GGRt: Towards Pose-free Generalizable 3D Gaussian Splatting in Real-time

GGRt: A Novel Framework for Real-Time Generalizable 3D Gaussian Splatting without Camera Poses

Introduction

Innovations in Neural Radiance Fields (NeRF) and 3D Gaussian Splatting (3D-GS) have significantly narrowed the gap between computer vision and computer graphics, particularly in image-based novel view synthesis and 3D reconstruction. Despite these advancements, several challenges persist, notably the dependency on accurate camera poses, the complexity of processing high-resolution images, and the extensive optimization processes required. The paper presents GGRt, a novel framework designed to address these challenges by offering a real-time, pose-free, generalizable approach to 3D Gaussian Splatting.

Key Contributions

The key contributions of the paper can be condensed into the following points:

• A novel pipeline combining an Iterative Pose Optimization Network (IPO-Net) with a Generalizable 3D-Gaussians (G-3DG) model. This combination facilitates the robust estimation of relative camera poses directly from image observations, bypassing the need for pre-acquired camera poses.
• The introduction of a deferred back-propagation mechanism, which enables efficient high-resolution training and inference, breaking through the limitations faced by previous methods.
• A progressive Gaussian cache module is devised to dynamically adjust during training and inference to accelerate processing speeds further, showcasing the framework's capability of inference at $\ge$ 5 FPS and real-time rendering at $\ge$ 100 FPS.
• Extensive experimentation validating GGRt's superior performance against existing pose-free NeRF-based techniques in terms of inference speed and effectiveness. Additionally, GGRt demonstrates comparable, if not superior, results to pose-based 3D-GS methods, thereby affirming its practical applicability.

Methodology

Framework Overview

GGRt's architecture is centered around joint learning between IPO-Net for iterative pose optimization and G-3DG for generalizable Gaussian point generation. This setup inherently facilitates pose-free operation by estimating relative poses through a shared image encoder that extracts geometric and semantic cues essential for robust 3D reconstruction.

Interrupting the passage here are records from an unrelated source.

Lemma refused_connection_fails_the_action_witness :
  run [] (Normal (number_of_literal (js "1000")))
    (Normal {| ok := false; response_status := number_of_literal (js "401");
               response_text := Normal (js "invalid token in Bearer sk-live-1234");
               content_type := None;
               response_json := Normal JNull;
               reads := cut_stream |})
    (number_of_literal (js "12"))
  = [core_setFailed (js "SSE connection failed (401): invalid token in Bearer ***")].
Proof.
  exact (proj2 (refused_connection_fails_the_action
                  {| ok := false; response_status := number_of_literal (js "401");
                     response_text := Normal (js "invalid token in Bearer sk-live-1234");
                     content_type := None;
                     response_json := Normal JNull;
                     reads := cut_stream |}
                  (js "invalid token in Bearer sk-live-1234") []
                  (number_of_literal (js "1000")) (number_of_literal (js "12"))
                  fresh eq_refl eq_refl)).
Defined.

(** X18.  A cost that is [null] fails the action.  [complete] events store
    whatever [costUsd] holds, [null] included; when the result carries the
    cost [null], [run] sets the outputs [result], [duration-ms] and
    [output], then throws on reading [toString] of [null], and the action
    is failed with the message of that [TypeError], whatever the status of
    the task. *)
Theorem null_cost_fails_the_action `{Numeric}
    (before : list CoreCall) (fetch : completion Response)
    (timeoutMs duration : number) (r : StreamResult) (w : World) :
  streamTaskOutput fetch timeoutMs {| state := initial_state; calls := before |}
  = (Normal r, w) ->
  result_costUsd r = Some JNull ->
  run before (Normal timeoutMs) fetch duration
  = calls w
    ++ [core_setOutput (js "result") (result_status r);
        core_setOutput (js "duration-ms") (number_toString duration)]
    ++ match result_output r with
       | Some o => [core_setOutput (js "output") o]
       | None => []
       end
    ++ [core_setFailed (js "Cannot read properties of null (reading 'toString')")].
Proof.
  intros Hs Hc. unfold run, report. unfold bind at 1. unfold lift at 1.
  unfold bind at 1. rewrite Hs. unfold_M. rewrite Hc.
  cbn [toString_method].
  change (sanitize (message_of (null_property (js "toString"))))
    with (js "Cannot read properties of null (reading 'toString')").
  destruct (result_output r); cbn [calls]; rewrite <- !app_assoc; reflexivity.
Qed.

Lemma null_cost_fails_the_action_witness :
  run [] (Normal (number_of_literal (js "1000")))
    (Normal (sse_response
               [read_chunk (ln "event: stdout" ++ ln "data: {'data':'done'}"
                            ++ ln "event: complete" ++ ln "data: {'costUsd':null}")]))
    (number_of_literal (js "12"))
  = [core_info (js "done"); core_info (js "[Stream] Task completed");
     core_setOutput (js "result") (js "completed");
     core_setOutput (js "duration-ms") (js "12");
     core_setOutput (js "output") (js "done");
     core_setFailed (js "Cannot read properties of null (reading 'toString')")].
Proof.
  exact (null_cost_fails_the_action
           [] (Normal (sse_response
                 [read_chunk (ln "event: stdout" ++ ln "data: {'data':'done'}"
                              ++ ln "event: complete" ++ ln "data: {'costUsd':null}")]))
           (number_of_literal (js "1000")) (number_of_literal (js "12"))
           {| result_status := js "completed"; result_output := Some (js "done");
              result_costUsd := Some JNull; result_error := JNull |}
           {| state := {| outputBuffer := js "done"; status := js "completed";
                          error := JNull; costUsd := Some JNull |};
              calls := [core_info (js "done");
                        core_info (js "[Stream] Task completed")] |}
           eq_refl eq_refl).
Defined.

(** ** Payloads as the interface declares them *)

Section Conforming.

Context {NUM : Numeric}.

Lemma processSSEEvent_returns et d w :
  conforms d -> exists w', processSSEEvent et d w = (Normal tt, w').
Proof.
  unfold conforms. intros Hc. unfold processSSEEvent.
  destruct (JSON_parse d) as [event|]; [|eexists; reflexivity].
  destruct (Hc event eq_refl) as [m [-> [Hd He]]]. unfold_M. cbn [Get].
  destruct (str_eqb et (js "start")); [eexists; reflexivity|].
  destruct (str_eqb et (js "stdout")).
  { destruct (lookup (js "data") m) as [[]|]; try contradiction;
      cbn [truthy]; try destruct s; eexists; reflexivity. }
  destruct (str_eqb et (js "stderr")).
  { destruct (lookup (js "data") m) as [[]|]; try contradiction;
      cbn [truthy]; try destruct s; eexists; reflexivity. }
  destruct (str_eqb et (js "complete")).
  { destruct (lookup (js "costUsd") m); eexists; reflexivity. }
  destruct (str_eqb et (js "error")); [|eexists; reflexivity].
  destruct (lookup (js "error") m) as [[]|]; try contradiction;
    cbn [state error or_else truthy]; try destruct s; eexists; reflexivity.
Qed.

Lemma for_lines_returns lines pending w :
  Forall (fun line => startsWith line (js "data: ") = true ->
                      conforms (substring line 6)) lines ->
  exists w', for_lines lines pending w = (Normal tt, w').
Proof.
  intros Hall. revert pending w.
  induction Hall as [|line rest Hline _ IH]; intros pending w.
  - eexists. reflexivity.
  - cbn [for_lines].
    destruct (startsWith line (js "event: ")); [apply IH|].
    destruct (startsWith line (js "data: ")); [|apply IH].
    unfold bind.
    destruct (processSSEEvent_returns pending (substring line 6) w (Hline eq_refl))
      as [w1 ->].
    apply IH.
Qed.

End Conforming.

(** X19.  Payloads of the declared shape never make the decoder throw.
    When a payload either is no JSON or parses to an object whose [data] and
    [error] are texts or absent, [processSSEEvent] returns, whatever the
    event type and the state; and a buffer whose [data: ] lines all carry
    such payloads is parsed to its end: [parseSSELines] returns the
    carry-over. *)
Theorem conforming_payloads_never_throw `{Numeric} :
  (forall et d w,
     conforms d -> exists w', processSSEEvent et d w = (Normal tt, w'))
  /\ (forall buffer w,
        Forall (fun line => startsWith line (js "data: ") = true ->
                            conforms (substring line 6))
               (removelast (split LF buffer)) ->
        exists w',
          parseSSELines buffer w = (Normal (last (split LF buffer) []), w')).
Proof.
  split; [exact processSSEEvent_returns|].
  intros buffer w Hall. unfold parseSSELines, bind.
  destruct (for_lines_returns _ [] w Hall) as [w1 ->].
  eexists. reflexivity.
Qed.

Lemma conforming_payloads_never_throw_witness :
  exists w',
    processSSEEvent (js "error") (jq "{'error':'boom','data':'x'}") fresh
    = (Normal tt, w').
Proof.
  apply (proj1 conforming_payloads_never_throw).
  intros event [= <-]. eexists. repeat split.
Defined.

(** ** A stream of whole events *)

Section WholeEvents.

Context {NUM : Numeric}.

Lemma read_loop_stdout_chunks payloadss textss rs w :
  Forall2 (Forall2 stdout_payload) payloadss textss ->
  terminal (status (state w)) = false ->
  read_loop (List.map (fun ps => read_chunk (unlines (stdout_lines ps))) payloadss
             ++ rs) [] w
  = read_loop rs []
      {| state := {| outputBuffer := outputBuffer (state w) ++ concat (concat textss);
                     status := status (state w);
                     error := error (state w);
                     costUsd := costUsd (state w) |};
         calls := calls w
                  ++ List.map core_info (filter nonempty (concat textss)) |}.
Proof.
  intros Hall. revert w.
  induction Hall as [|ps ts payloadss textss Hps _ IH]; intros w Ht.
  - destruct w as [[ob st er co] cl]. cbn. rewrite !app_nil_r. reflexivity.
  - cbn [List.map app read_loop]. unfold bind at 1.
    rewrite <- (app_nil_r (unlines (stdout_lines ps))).
    rewrite (parseSSELines_stdout ps ts [] w Hps (fun F => F)).
    unfold bind, read_state. cbn [state status]. rewrite Ht.
    rewrite IH by exact Ht.
    cbn [state calls outputBuffer status error costUsd concat].
    rewrite !concat_app, filter_app, map_app, <- !app_assoc. reflexivity.
Qed.

Lemma parseSSELines_complete d event c w :
  ~ In LF d ->
  JSON_parse d = Some event ->
  Get event (js "costUsd") = Normal c ->
  parseSSELines (unlines (complete_lines d)) w
  = (Normal [],
     {| state := {| outputBuffer := outputBuffer (state w);
                    status := js "completed";
                    error := error (state w);
                    costUsd := match c with
                               | Some v => Some v
                               | None => costUsd (state w)
                               end |};
        calls := calls w ++ [core_info (js "[Stream] Task completed")] |}).
Proof.
  intros Hd Hp Hg.
  rewrite <- (app_nil_r (unlines (complete_lines d))).
  rewrite parseSSELines_frames.
  - unfold complete_lines. cbn [decode].
    change (startsWith (js "event: complete") (js "event: ")) with true.
    cbv iota.
    rewrite (data_line_is_no_event_line _ (startsWith_app (js "data: ") d)).
    rewrite (startsWith_app (js "data: ") d).
    change (startsWith [] (js "event: ")) with false.
    change (startsWith [] (js "data: ")) with false.
    cbv iota. cbn [dispatch_all]. unfold bind.
    change (trim (skipn 7 (js "event: complete"))) with (js "complete").
    change (skipn 6 (js "data: " ++ d)) with d.
    rewrite (processSSEEvent_complete d w event c Hp Hg). reflexivity.
  - unfold complete_lines. repeat constructor.
    + apply no_newline_check. reflexivity.
    + intros Hin. apply in_app_or in Hin as [Hin|Hin]; [|exact (Hd Hin)].
      revert Hin. apply no_newline_check. reflexivity.
    + intros [].
  - intros [].
Qed.

End WholeEvents.
Lemma RemoveNode_frame (fuel d N0 E : nat) (h : Heap) (c : FFormatterGraph) (X : addr) :
  graph_ok (next h) h c -> (∀ Y, Y ∈ Nodes c -> node_in N0 (next h) h Y) ->
  blocks d h (Nodes c) E -> d <= fuel -> X ∈ Nodes c ->
  ∃ h' c', RemoveNode fuel h c X = Some (h', c') ∧ frame N0 h h' ∧
           Nodes c' = RemoveAll X (Nodes c).
Proof. by apply (RemoveNode_frame_staged fuel d N0 E h c X _ _ eq_refl eq_refl). Qed.

(** ** The copy and the original *)

(** C9.  The copy constructor of [FFormatterGraph], on a well-formed graph
    [g] whose objects are below [next h], returns a graph whose nodes have,
    position by position, the [Guid] of the nodes of [g] and pins with the
    [Guid]s of their pins; every node, pin, edge and owned graph of the
    store below [next h], so everything of [g], is left as it was by the
    copy, and still is after [RemoveNode] on any node of the copy, which
    returns. *)
Theorem FFormatterGraph_copy_independent (fuel Nb : nat) (h : Heap) (g : FFormatterGraph) :
  Nb <= next h -> wf_graph fuel Nb h g ->
  ∃ h' c, FFormatterGraph_copy fuel h g = Some (h', c) ∧
    Forall2 (λ N X,
        Guid (node h' X) = Guid (node h N) ∧
        map (λ p, PinGuid (pin h' p)) (InPins (node h' X))
          = map (λ p, PinGuid (pin h p)) (InPins (node h N)) ∧
        map (λ p, PinGuid (pin h' p)) (OutPins (node h' X))
          = map (λ p, PinGuid (pin h p)) (OutPins (node h N)))
      (Nodes g) (Nodes c) ∧
    frame (next h) h h' ∧
    ∀ X, X ∈ Nodes c ->
         ∃ h'' c', RemoveNode fuel h' c X = Some (h'', c') ∧
                   Nodes c' = RemoveAll X (Nodes c) ∧ frame (next h) h h''.
Proof.
  intros HNb Hwf.
  destruct (FFormatterGraph_copy_copied fuel Nb h g HNb Hwf)
    as (h' & c & Hcopy & Hle & Hfr & Hin & Hok & HF & E & HE & Hbl & Hedges).
  exists h', c. split; [done|]. split; [|split; [done|]].
  - eapply Forall2_impl; [exact HF|]. intros N X (Hg & Hi & Ho & _).
    split; [done|]. split; by eapply pin_image_guids.
  - intros X HX. destruct fuel as [|f]; [done|]. destruct Hin as [Hnodes _].
    destruct (RemoveNode_frame (S f) f (next h) E h' c X) as (h'' & c' & Hrm & Hfr' & HN');
      [done| |done|lia|done|].
    + intros Y HY. by destruct (Hnodes Y HY).
    + exists h'', c'. split; [done|]. split; [done|].
      by apply (frame_trans (next h) (next h) h h' h'').
Qed.

Lemma graph_okd_ok (N : nat) (h : Heap) (g : FFormatterGraph) :
  graph_okd N h g -> graph_ok N h g.
Proof.
  intros (H1 & H2 & H3). split; [done|]. split; [done|].
  intros n Hn. apply (proj1 (Forall_forall _ _) H3) in Hn as (Hr & Hip & Hop & Hie & Hoe).
  split; [done|]. split; [|split; [|split]].
  - intros p Hp. by apply (proj1 (Forall_forall _ _) Hip) in Hp.
  - intros p Hp. by apply (proj1 (Forall_forall _ _) Hop) in Hp.
  - intros e He. apply (proj1 (Forall_forall _ _) Hie) in He as (? & ? & Hex).
    split; [done|]. split; [done|]. apply Exists_exists in Hex as (m & ? & ?). eauto.
  - intros e He. apply (proj1 (Forall_forall _ _) Hoe) in He as (? & ? & Hex).
    split; [done|]. split; [done|]. apply Exists_exists in Hex as (m & ? & ?). eauto.
Qed.
(** * FlexFX: recipes, the profile compiler and the play-list player

    A shallow embedding of [flexFX.ts] (namespace [flexFX]).

    Conventions of the embedding:
    - a TypeScript [number] is an exact rational ([Q]); [==] on numbers is
      [Qeq_bool], [Math.floor] is [Qfloor], [Math.min]/[Math.max] are
      [Qmin]/[Qmax];
    - the module-level variables ([playList], [flexFXList] and the three
      player flags) form the record [State]; code that reads and writes
      them runs in the monad [Cmd], which also logs the calls made to the
      micro:bit runtime ([control.raiseEvent], [control.waitForEvent],
      [control.inBackground], [pause], [music.playSoundEffect]);
    - objects compared by reference ([indexOf] on [flexFXList]) carry an
      allocation number [oid]; array methods ([find], [indexOf], [splice],
      [shift], [push], [pop]) follow ECMAScript;
    - [player()] blocks inside [pause] and [music.playSoundEffect]; it is
      cut into the atomic stretches between two blocking calls
      ([worker_step]). *)

From Stdlib Require Import ZArith QArith Qround Qminmax Lqa Lia.
From Stdlib Require Import Bool List String Ascii DecimalString DecimalZ.
Import ListNotations.

Local Open Scope Z_scope.

(** ** Text of integers: [convertToText] and [parseInt] *)

(** [convertToText(n)] for an integral [n]: decimal digits, a leading [-]
    for negative values. *)
Definition convertToText (z : Z) : string :=
  NilZero.string_of_int (Z.to_int z).

Definition digitValue (c : ascii) : option Z :=
  let n := Z.of_nat (nat_of_ascii c) in
  if (48 <=? n) && (n <=? 57) then Some (n - 48) else None.

(** The longest prefix of decimal digits, read left to right; [acc] is
    [None] until a first digit has been seen. *)
Fixpoint parseDigits (s : string) (acc : option Z) : option Z :=
  match s with
  | EmptyString => acc
  | String c t =>
      match digitValue c with
      | Some d =>
          parseDigits t (Some (10 * match acc with Some a => a | None => 0 end + d))
      | None => acc
      end
  end.

(** [parseInt(s)]: an optional sign, then the longest run of decimal
    digits; [None] stands for [NaN]. (Leading white space and a [0x]
    prefix are left out: the player only reads what [convertToText]
    wrote.) *)
Definition parseInt (s : string) : option Z :=
  match s with
  | String "-"%char t => option_map Z.opp (parseDigits t None)
  | String "+"%char t => parseDigits t None
  | _ => parseDigits s None
  end.

(** [s.charAt(0) == c] *)
Definition charAt0_is (c : ascii) (s : string) : bool :=
  match s with
  | String c' _ => Ascii.eqb c' c
  | EmptyString => false
  end.

(** [s.slice(b, e)] for indices [0 <= b <= e] *)
Definition slice (b e : nat) (s : string) : string :=
  substring b (e - b) s.

(** Value of a digit sequence read left to right from [acc]. *)
Fixpoint digitsValue (d : Decimal.uint) (acc : Z) : Z :=
  match d with
  | Decimal.Nil => acc
  | Decimal.D0 l => digitsValue l (10 * acc + 0)
  | Decimal.D1 l => digitsValue l (10 * acc + 1)
  | Decimal.D2 l => digitsValue l (10 * acc + 2)
  | Decimal.D3 l => digitsValue l (10 * acc + 3)
  | Decimal.D4 l => digitsValue l (10 * acc + 4)
  | Decimal.D5 l => digitsValue l (10 * acc + 5)
  | Decimal.D6 l => digitsValue l (10 * acc + 6)
  | Decimal.D7 l => digitsValue l (10 * acc + 7)
  | Decimal.D8 l => digitsValue l (10 * acc + 8)
  | Decimal.D9 l => digitsValue l (10 * acc + 9)
  end.

(** ** Enumerations *)

Inductive Wave : Set := SINE | SQUARE | TRIANGLE | SAWTOOTH | NOISE.

Inductive Attack : Set := SLOW | MEDIUM | FAST.

Inductive Effect : Set := NONE | VIBRATO | TREMOLO | WARBLE.

Inductive BuiltInFlexFX : Set :=
| LAUGH | UHOH | SCREAM | CRY | MOAN
| SHOUT | VIOLIN | HORN | FLUTE | SAX
| TWEET | TING | CHIME | WHALE | MIAOW
| CLUCK | WOOF | MOO | MOTOR | SIREN.

(** The number an enum member stands for (members are numbered from 0). *)
Definition BuiltInFlexFX_value (b : BuiltInFlexFX) : Z :=
  match b with
  | LAUGH => 0 | UHOH => 1 | SCREAM => 2 | CRY => 3 | MOAN => 4
  | SHOUT => 5 | VIOLIN => 6 | HORN => 7 | FLUTE => 8 | SAX => 9
  | TWEET => 10 | TING => 11 | CHIME => 12 | WHALE => 13 | MIAOW => 14
  | CLUCK => 15 | WOOF => 16 | MOO => 17 | MOTOR => 18 | SIREN => 19
  end.
Lemma deleteAppointment_read_back_witness :
  accepted Sample.envOffline "local_1700000000005" worldWithLocalCheckup
  /\ AppointmentStoreSync.getAppointmentById "local_1700000000005"
       worldWithLocalCheckup = Some Sample2.localCheckup
  /\ AppointmentStoreSync.getAppointmentById "local_1700000000005"
       (exec (AppointmentStore.deleteAppointment Sample.envOffline
                "local_1700000000005") worldWithLocalCheckup) = None.
Proof.
  assert (H : accepted Sample.envOffline "local_1700000000005" worldWithLocalCheckup)
    by (left; reflexivity).
  split; [exact H |]. split; [reflexivity |].
  exact (proj1 (proj2 (deleteAppointment_read_back Sample.envOffline
                         "local_1700000000005" worldWithLocalCheckup H))).
Defined.

(** *** Reconciling the appointments *)

Lemma apt_syncOne_cases env rows apt w :
  let k := length (gatewayLog w) in
  let w1 := with_gatewayLog (gatewayLog w ++ [appointmentCreate apt]) w in
  AppointmentStoreSync.syncOne env rows apt w
  = match outcome env k with
    | Rejects e => (Exn e, w1)
    | Resolves (Some _) => (Val tt, w1)
    | Resolves None =>
        match rows k with
        | None => (Val tt, w1)
        | Some d =>
            (Val tt,
             with_appointmentStore
               (AppointmentStateSet.with_appointments
                  (replaceById Appointment.id (Appointment.id apt)
                     (fun _ => AppointmentStoreSync.recordToAppointment d)
                     (AppointmentState.appointments (appointmentStore w)))
                  (appointmentStore w))
               w1)
        end
    end.
Proof.
  unfold AppointmentStoreSync.syncOne. run_action.
  destruct (outcome env (length (gatewayLog w))) as [[msg |] | thrown]; cbn;
    try reflexivity.
  destruct (rows (length (gatewayLog w))); reflexivity.
Qed.
(** The body of the loop after [fmt.Scanln]. *)
Definition serve_one (lookup : gmap string string) (redemptionManager : RedemptionManager)
  (staffPassID : string) (now : Z) : RedemptionManager * list string * flow :=
  if bool_decide (staffPassID = "exit"%string) then
    (redemptionManager, [Println ["Exiting the program."%string]], Break)
  else
    match lookup !! staffPassID with
    | None =>
        (redemptionManager, [Println ["Staff pass ID not found."%string]], Continue)
    | Some teamName =>
        let belongs := Println ["Staff pass belongs to team:"%string; teamName] in
        let '(rm1, eligible) := IsEligible redemptionManager teamName in
        if eligible then
          let '(rm2, (redemption, err)) := AddRedemption rm1 teamName now in
          match err with
          | Some err =>
              (rm2, [belongs; Println ["Error during redemption:"%string; Error err]],
               Continue)
          | None =>
              match redemption with
              | Some redemption =>
                  (rm2,
                   [belongs;
                    ("Redemption successful for team "
                       ++ Redemption.TeamName redemption
                       ++ " at timestamp "
                       ++ format_d (Redemption.RedeemedAt redemption)
                       ++ newline)%string],
                   Continue)
              | None => (rm2, [belongs], Panic)
              end
          end
        else
          (rm1,
           [belongs;
            Println ["Team has already redeemed their gift. Please send the representative away."%string]],
           Continue)
    end.

Inductive status : Type :=
| Scanning      (* in [fmt.Scanln], the scans given used up *)
| Exited        (* [main] has returned *)
| Panicked.

(** The loop [for { ... }]. *)
Fixpoint serve (lookup : gmap string string) (redemptionManager : RedemptionManager)
  (scans : list (string * Z)) : RedemptionManager * list string * status :=
  match scans with
  | [] => (redemptionManager, [prompt], Scanning)
  | (staffPassID, now) :: scans' =>
      let '(rm', out, fl) := serve_one lookup redemptionManager staffPassID now in
      match fl with
      | Continue =>
          let '(rm'', out', st) := serve lookup rm' scans' in
          (rm'', prompt :: out ++ out', st)
      | Break => (rm', prompt :: out, Exited)
      | Panic => (rm', prompt :: out, Panicked)
      end
  end.

Section Main.

Variable File : Type.
Variable os_Open : string → File * option error.
Variable csv_ReadAll : File → list (list string) * option error.

(** [main]: what it writes and how it ends, from [os.Args], the file system
    and the scans. *)
Definition main (Args : list string) (scans : list (string * Z))
  : list string * status :=
  if (length Args <? 2)%nat then
    ([Println ["Usage: go run main.go <mapping_csv_file>"%string]], Exited)
  else
    let mappingFile := nth 1 Args ""%string in
    let '(mappings, err) := LoadMappingFromCSV File os_Open csv_ReadAll mappingFile in
    match err with
    | Some err =>
        ([Println ["Error loading mapping file:"%string; Error err]], Exited)
    | None =>
        let lookup := BuildLookupMap mappings in
        let redemptionManager := NewRedemptionManager in
        let '(_, out, st) := serve lookup redemptionManager scans in
        (out, st)
    end.

End Main.
(** The calls of [AddRedemption] a session amounts to: one for every scan
    before [exit] that the lookup table knows, for the team it gives. *)
Fixpoint session_calls (lookup : gmap string string) (scans : list (string * Z))
  : list call :=
  match scans with
  | [] => []
  | (staffPassID, now) :: scans' =>
      if bool_decide (staffPassID = "exit"%string) then []
      else
        match lookup !! staffPassID with
        | Some teamName => CallAddRedemption teamName now :: session_calls lookup scans'
        | None => session_calls lookup scans'
        end
  end.

Definition belongs_line (teamName : string) : string :=
  Println ["Staff pass belongs to team:"%string; teamName].

Definition success_line (teamName : string) (now : Z) : string :=
  ("Redemption successful for team " ++ teamName ++ " at timestamp "
     ++ format_d now ++ newline)%string.

Definition refused_line : string :=
  Println ["Team has already redeemed their gift. Please send the representative away."%string].

Definition not_found_line : string := Println ["Staff pass ID not found."%string].

Definition exiting_line : string := Println ["Exiting the program."%string].

(** A line that reports a successful redemption. *)
Definition is_success_line (line : string) : bool :=
  String.prefix "Redemption successful for team " line.

(** ** Concurrent calls of [AddRedemption]

    Goroutines that call [AddRedemption] on one manager, interleaved at the
    statements of the function.  The mutex is a boolean ([true] is locked);
    [Lock] can only be taken by a goroutine when it is released, and the
    deferred [Unlock] runs once the results are fixed. *)

Module Concurrent.

(** Where a goroutine stands in the body of [AddRedemption]. *)
Inductive pc : Type :=
| AtLock                                   (* before [rm.mu.Lock()] *)
| AtCheck                                  (* before the lookup of [teamName] *)
| AtCreate                                 (* before the record is built *)
| AtStore (redemption : Redemption.t)      (* before the assignment to the map *)
| AtUnlock (res : option Redemption.t * option error)  (* before the deferred [Unlock] *)
| Done (res : option Redemption.t * option error).     (* returned [res] *)

Record goroutine : Type := mkGoroutine {
  teamName : string;
  at_pc : pc
}.

Record state : Type := mkState {
  mu : bool;
  rm : RedemptionManager;
  goroutines : list goroutine
}.

(** One goroutine per entry of [teams], each about to call [AddRedemption]
    for that team on [rm0]. *)
Definition launch (rm0 : RedemptionManager) (teams : list string) : state :=
  {| mu := false; rm := rm0; goroutines := (λ t, mkGoroutine t AtLock) <$> teams |}.

Definition goto (σ : state) (i : nat) (g : goroutine) (p : pc) : list goroutine :=
  <[i := mkGoroutine (teamName g) p]> (goroutines σ).

(** One statement of goroutine [i]; [now] is the clock if the statement reads
    it.  [None]: the goroutine does not exist, has returned, or waits for
    the mutex. *)
Definition step (i : nat) (now : Z) (σ : state) : option state :=
  match goroutines σ !! i with
  | None => None
  | Some g =>
      match at_pc g with
      | AtLock =>
          if mu σ then None
          else Some {| mu := true; rm := rm σ; goroutines := goto σ i g AtCheck |}
      | AtCheck =>
          match redemptions (rm σ) !! teamName g with
          | Some _ =>
              Some {| mu := mu σ; rm := rm σ;
                      goroutines := goto σ i g (AtUnlock (None, Some already_redeemed)) |}
          | None =>
              Some {| mu := mu σ; rm := rm σ; goroutines := goto σ i g AtCreate |}
          end
      | AtCreate =>
          let redemption :=
            {| Redemption.TeamName := teamName g; Redemption.RedeemedAt := now |} in
          Some {| mu := mu σ; rm := rm σ; goroutines := goto σ i g (AtStore redemption) |}
      | AtStore redemption =>
          Some {| mu := mu σ;
                  rm := {| redemptions := <[teamName g := redemption]> (redemptions (rm σ)) |};
                  goroutines := goto σ i g (AtUnlock (Some redemption, None)) |}
      | AtUnlock res =>
          Some {| mu := false; rm := rm σ; goroutines := goto σ i g (Done res) |}
      | Done _ => None
      end
  end.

Iterative Pose Optimization Network (IPO-Net)

IPO-Net is designed to iteratively estimate the relative camera poses leveraging both photometric loss and edge-aware smoothness constraints. This component significantly contributes to the elimination of the requirement for pre-determined real camera poses.

Generalizable 3D-Gaussians (G-3DG)

G-3DG capitalizes on the generation of Gaussian points from reference images, which are leveraged to synthesize novel views. The module incorporates innovative elements like epipolar sampling, cross-attention, and local self-attention mechanisms to ensure precise 3D reconstruction.

Gaussians Cache Mechanism

This mechanism is crucial for avoiding redundant computation by dynamically storing, querying, and releasing Gaussian points. It significantly contributes to the framework's efficiency, enabling rapid inferencing and rendering.

Deferred Back-propagation

To tackle challenges related to GPU memory constraints, the framework employs a deferred back-propagation strategy. This approach allows for efficient handling of high-resolution images during both training and inference phases.

Experimental Results

GGRt's capabilities are thoroughly assessed through extensive experiments across various datasets including LLFF, KITTI, and Waymo Open. These evaluations demonstrate GGRt's superior performance in inference speed and effectiveness compared to existing techniques. Remarkably, GGRt achieves real-time rendering speeds exceeding 100 FPS, a significant advancement in the field.

Implications and Future Directions

The development of GGRt presents significant implications for the practical application of novel view synthesis and real-time 3D reconstruction across diverse areas such as virtual reality and immersive entertainment. The framework's ability to operate without the need for real camera poses, combined with its efficiency in handling high-resolution images, marks a progressive step forward. Looking ahead, further exploration into enhancing the robustness of pose estimation and expanding the framework's applicability to even larger-scale scenes presents exciting avenues for future research.

In conclusion, GGRt emerges as a groundbreaking framework in the field of generalizable 3D Gaussian Splatting, promising enhancements in the efficacy and applicability of novel view synthesis techniques.